Were COVID-19 not in the way, Jeannie Seely would have held court at the SOURCE Awards on Aug. 25, co-hosting an event that celebrates the women who are instrumental in the growth of Nashville’s music business.
Seely would’ve swapped jokes and one-liners with Brenda Lee about height and aging, likely with a little sexual innuendo thrown in to keep the crowd laughing, handling the spotlight at age 80 as well as she ever has in over 50 years as a Music City artist. Seely has been a Grand Ole Opry member since 1967, the same year that she won a Grammy for her signature song, “Don’t Touch Me.” But her comfort and command of the stage have her living out her golden years as a veritable golden girl, country’s version of Betty White.
“I’ll take that,” she says in a socially distanced conversation on her back patio that overlooks the Cumberland River. “I love animals like she does. I hope I can live as long as she has.”
She’s certainly living well. Seely hosts a regular Sunday show on SiriusXM’s country oldies channel, Willie’s Roadhouse — a role she was offered after participating in a roast of fellow personality Charlie Monk — she’s an ambassador for the Grand Ole Opry, and she’s still making new music, issuing the appropriately titled album An American Classic through Curb on Aug. 14.
The cover art treats the golden girl like a bit of a glamour girl, but the contents mine foundational sounds and ideals in popular music. Produced by music veteran Don Cusic, Classic includes remakes of her two biggest solo singles, “Don’t Touch Me” (No. 2, 1966) and “Can I Sleep in Your Arms” (No. 6, 1973), plus versions of songs associated with Dolly Parton and Roger Miller, Paul McCartney‘s “Dance Tonight” and a somewhat forgotten pop standard, “Teach Me Tonight,” associated with 1950s MOR acts Jo Stafford and The DeCastro Sisters.
“I have wanted to sing that song somewhere besides my shower since I was like 13, 14 years old,” she says of the latter tune. “It takes me back to my high school days, you know? I think it’s a very romantic song, and I don’t know that we hear that many romantic songs anymore.”
The project pairs her with a series of collaborators (mostly fellow Opry members), including The Whites, Steve Wariner, Lorrie Morgan, Bill Anderson, Rhonda Vincent, Ray Stevens, Vince Gill, Waylon Payne and Willie Nelson, who has been intertwined with Seely’s story throughout much of her career.

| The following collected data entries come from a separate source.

(** * amazonqa: the BiDAF training script and the GloVe lookup utility

    A shallow embedding of
      - [src/lang_models/models/Glove.py] (module [Glove]) and
      - [src/baselines/generative/bidaf/mrcqa/train.py] (module [Train]),
    together with the parts of [dataset.py] and [checkpointing.py] that
    [train.py] calls (modules [Dataset] and [Checkpointing]).

    Python exceptions are values of [exn]; a computation that may raise
    returns a [result].  Dictionaries whose iteration order is observable
    are insertion-ordered association lists ([PyDict]); dictionaries that
    are only looked up are [gmap]s. *)

From Stdlib Require Import ZArith QArith Ascii String.
From stdpp Require Import base option list strings gmap.

Open Scope Z_scope.
Open Scope nat_scope.

(** ** Exceptions and results *)

Inductive exn : Type :=
  | KeyError
  | ValueError
  | IndexError
  | AssertionError
  | TypeError
  | FileNotFoundError
  | UnpicklingError.

Inductive result (A : Type) : Type :=
  | Ok (a : A)
  | Raise (e : exn).
Arguments Ok {A} a.
Arguments Raise {A} e.

#[global] Instance result_ret : MRet result := @Ok.
#[global] Instance result_bind : MBind result := fun A B f r =>
  match r with
  | Ok a => f a
  | Raise e => Raise e
  end.
#[global] Instance result_fmap : FMap result := fun A B f r =>
  match r with
  | Ok a => Ok (f a)
  | Raise e => Raise e
  end.

(** [d[k]] on a dictionary that is only looked up. *)
Definition gmap_getitem {V : Type} (d : gmap string V) (k : string) : result V :=
  match d !! k with
  | Some v => Ok v
  | None => Raise KeyError
  end.

(** ** Glove.py *)

Module Glove.

(** *** [str.split()] and the [re.sub] of [glove_embedding_one_string] *)

(** Code points below 256 for which [str.isspace] holds. *)
Definition is_space (c : ascii) : bool :=
  let n := nat_of_ascii c in
  ((9 <=? n) && (n <=? 13)) || ((28 <=? n) && (n <=? 32))
  || (n =? 133) || (n =? 160).

Fixpoint string_rev_app (s acc : string) : string :=
  match s with
  | EmptyString => acc
  | String c s' => string_rev_app s' (String c acc)
  end.

Definition flush (cur : string) (k : list string) : list string :=
  match cur with
  | EmptyString => k
  | _ => string_rev_app cur EmptyString :: k
  end.

(** [s.split()]: maximal runs of non-space characters, in order.  [cur] is
    the run being read, reversed. *)
Fixpoint split_go (s cur : string) : list string :=
  match s with
  | EmptyString => flush cur []
  | String c s' =>
      if is_space c then flush cur (split_go s' EmptyString)
      else split_go s' (String c cur)
  end.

The Pennsylvania native first met Nelson in 1963 when she worked as a secretary for a Los Angeles record label. When she suffered multiple injuries in a 1977 car accident, Nelson aided her rebound by making her an opening act on his fair dates for several years and including her on-screen and in the soundtrack of his 1980 movie Honeysuckle Rose. And when the flood of 2010 swamped the Cumberland River bank and covered her patio, house and front lawn, Nelson came to the rescue again.
“Willie called me,” she remembers. “We chatted for a little bit, and he said, ‘Well, I see that you no longer have a mailbox. Where do I send a check?’ It just makes me cry now to think of it. So he was one of the first ones to step up, offer help. And then again with the [show on] Willie’s Roadhouse, and now again with this album.”
Like others who have reached their golden years with grace, Seely remains active in the present instead of dwelling on the past. She doesn’t deny her experiences, for they inform how she handles the current moment and enabled her appreciate the leadership position she occupies, both as an icon for country acts now following in her footsteps and as someone who has lived in the business role of the women she has helped to honor through the SOURCE Awards.
“[Hosting] means a lot to me because of my years of being a secretary and working at that desk, and knowing how you had to be good at that position,” she says. “You had to know a lot of what your boss knew. There’s a lot of responsibility sitting there, and a lot of crap comes across that desk that you kind of have to sort out yourself. It’s a very important position, it’s hard work, and you’ve got to be able to use every bit of diplomacy.”
That said, Seely — much like Betty White — has figured out how to diplomatically flirt with blue humor and still maintain her shining aura. She demonstrated that when she performed “Anyone Who Knows What Love Is” recently on the Opry. As she introduced the song, she casually recounted how she had written it in the early 1960s.
“Some guy hollered, ‘Holy shit!,’ and I mean the entire auditorium fell down laughing,” she says with a chuckle. “I said, ‘Yeah, that’s kind of what I was thinking.’ Everybody was turning around trying to see who said it. This guy, I think he was drunk, but [even] with SiriusXM delayed, they didn’t get it stopped. So it went out on SiriusXM for the world.”
Seely is, in her eighth decade, getting the last laugh — honing her chops in a late-blooming radio show, calling on scads of famous friends as she releases a new album and continuing an evolution from the old-school role of quiet girl singer into one of country’s respected golden girls.
“I was never given a chance to say anything in the early years,” she says. “Once I was given a chance, I ran with it.”